(** C12: the status a node reads from the chains for a graph is what the chains show: a status after the
    kickoff only once the confirmed kickoff spends the confirmed pre-kickoff, Take-1 and a challenge
    only by the confirmed spender of connector A, Take-2 only when it is confirmed after a challenge,
    a disprove only by a confirmed transaction of the kind it is recorded as, and a skip only when
    another confirmed transaction took the pre-kickoff's output. *)
Theorem scanned_status_on_chain scan s e s' e' (Hscan : scan_graph_chain_state g s e = (Ok scan, s', e')) :
  status_on_chain scan.
Proof.
  revert Hscan. cut (yields (scan_graph_chain_state g) status_on_chain); [by intros Hr Hscan; eapply Hr|].
  unfold scan_graph_chain_state.
  apply (yields_bind _ _ (λ data, ∃ k, gateway_get_graph_data k (bp_graph_id (bg_parameters g)) = Ok data)).
  { apply yields_ask. by intros k data Hk; exists k. }
  intros data [k Hdata]. eapply yields_bind; [apply confirmed_returned|]. intros [] Hc; cbn [negb]; cbv iota.
  - specialize (Hc eq_refl). eapply yields_bind; [apply spent_returned|]. intros [t|] Ht; [|by apply yields_ret].
    specialize (Ht t eq_refl). case_bool_decide as Hk; [subst t; by apply kickoff_returned|].
    apply yields_ret. split; [done|by exists t].
  - apply yields_ret. unfold status_on_chain. cbn [sc_status].
    case_bool_decide as Hz; [destruct (bg_committee_pre_signed g)|]; exists k, data; by split.
Qed.

End Scan.

(** The sample's kickoff is confirmed. *)
Lemma scanned_status_on_chain_witness : kicked_off sample_full.
Proof.
  pose (run := scan_graph_chain_state sample_full round_node (quiet 5)).
  assert (Hstatus : match run.1.1 with Ok scan => sc_status scan = OperatorKickOff | Err _ => False end)
    by (vm_compute; reflexivity).
  destruct run as [[[scan|] s'] e'] eqn:Hrun; [|done]. cbn in Hstatus.
  pose proof (scanned_status_on_chain sample_full scan round_node (quiet 5) s' e' Hrun) as Hscan.
  unfold status_on_chain in Hscan. by rewrite Hstatus in Hscan.
Defined.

^^^^^^^^^^^^^^^^

What needs to be done: The reply should restate the records above in full, character for character.

Response:
(** C12: the status a node reads from the chains for a graph is what the chains show: a status after the
    kickoff only once the confirmed kickoff spends the confirmed pre-kickoff, Take-1 and a challenge
    only by the confirmed spender of connector A, Take-2 only when it is confirmed after a challenge,
    a disprove only by a confirmed transaction of the kind it is recorded as, and a skip only when
    another confirmed transaction took the pre-kickoff's output. *)
Theorem scanned_status_on_chain scan s e s' e' (Hscan : scan_graph_chain_state g s e = (Ok scan, s', e')) :
  status_on_chain scan.
Proof.
  revert Hscan. cut (yields (scan_graph_chain_state g) status_on_chain); [by intros Hr Hscan; eapply Hr|].
  unfold scan_graph_chain_state.
  apply (yields_bind _ _ (λ data, ∃ k, gateway_get_graph_data k (bp_graph_id (bg_parameters g)) = Ok data)).
  { apply yields_ask. by intros k data Hk; exists k. }
  intros data [k Hdata]. eapply yields_bind; [apply confirmed_returned|]. intros [] Hc; cbn [negb]; cbv iota.
  - specialize (Hc eq_refl). eapply yields_bind; [apply spent_returned|]. intros [t|] Ht; [|by apply yields_ret].
    specialize (Ht t eq_refl). case_bool_decide as Hk; [subst t; by apply kickoff_returned|].
    apply yields_ret. split; [done|by exists t].
  - apply yields_ret. unfold status_on_chain. cbn [sc_status].
    case_bool_decide as Hz; [destruct (bg_committee_pre_signed g)|]; exists k, data; by split.
Qed.

End Scan.

(** The sample's kickoff is confirmed. *)
Lemma scanned_status_on_chain_witness : kicked_off sample_full.
Proof.
  pose (run := scan_graph_chain_state sample_full round_node (quiet 5)).
  assert (Hstatus : match run.1.1 with Ok scan => sc_status scan = OperatorKickOff | Err _ => False end)
    by (vm_compute; reflexivity).
  destruct run as [[[scan|] s'] e'] eqn:Hrun; [|done]. cbn in Hstatus.
  pose proof (scanned_status_on_chain sample_full scan round_node (quiet 5) s' e' Hrun) as Hscan.
  unfold status_on_chain in Hscan. by rewrite Hstatus in Hscan.
Defined.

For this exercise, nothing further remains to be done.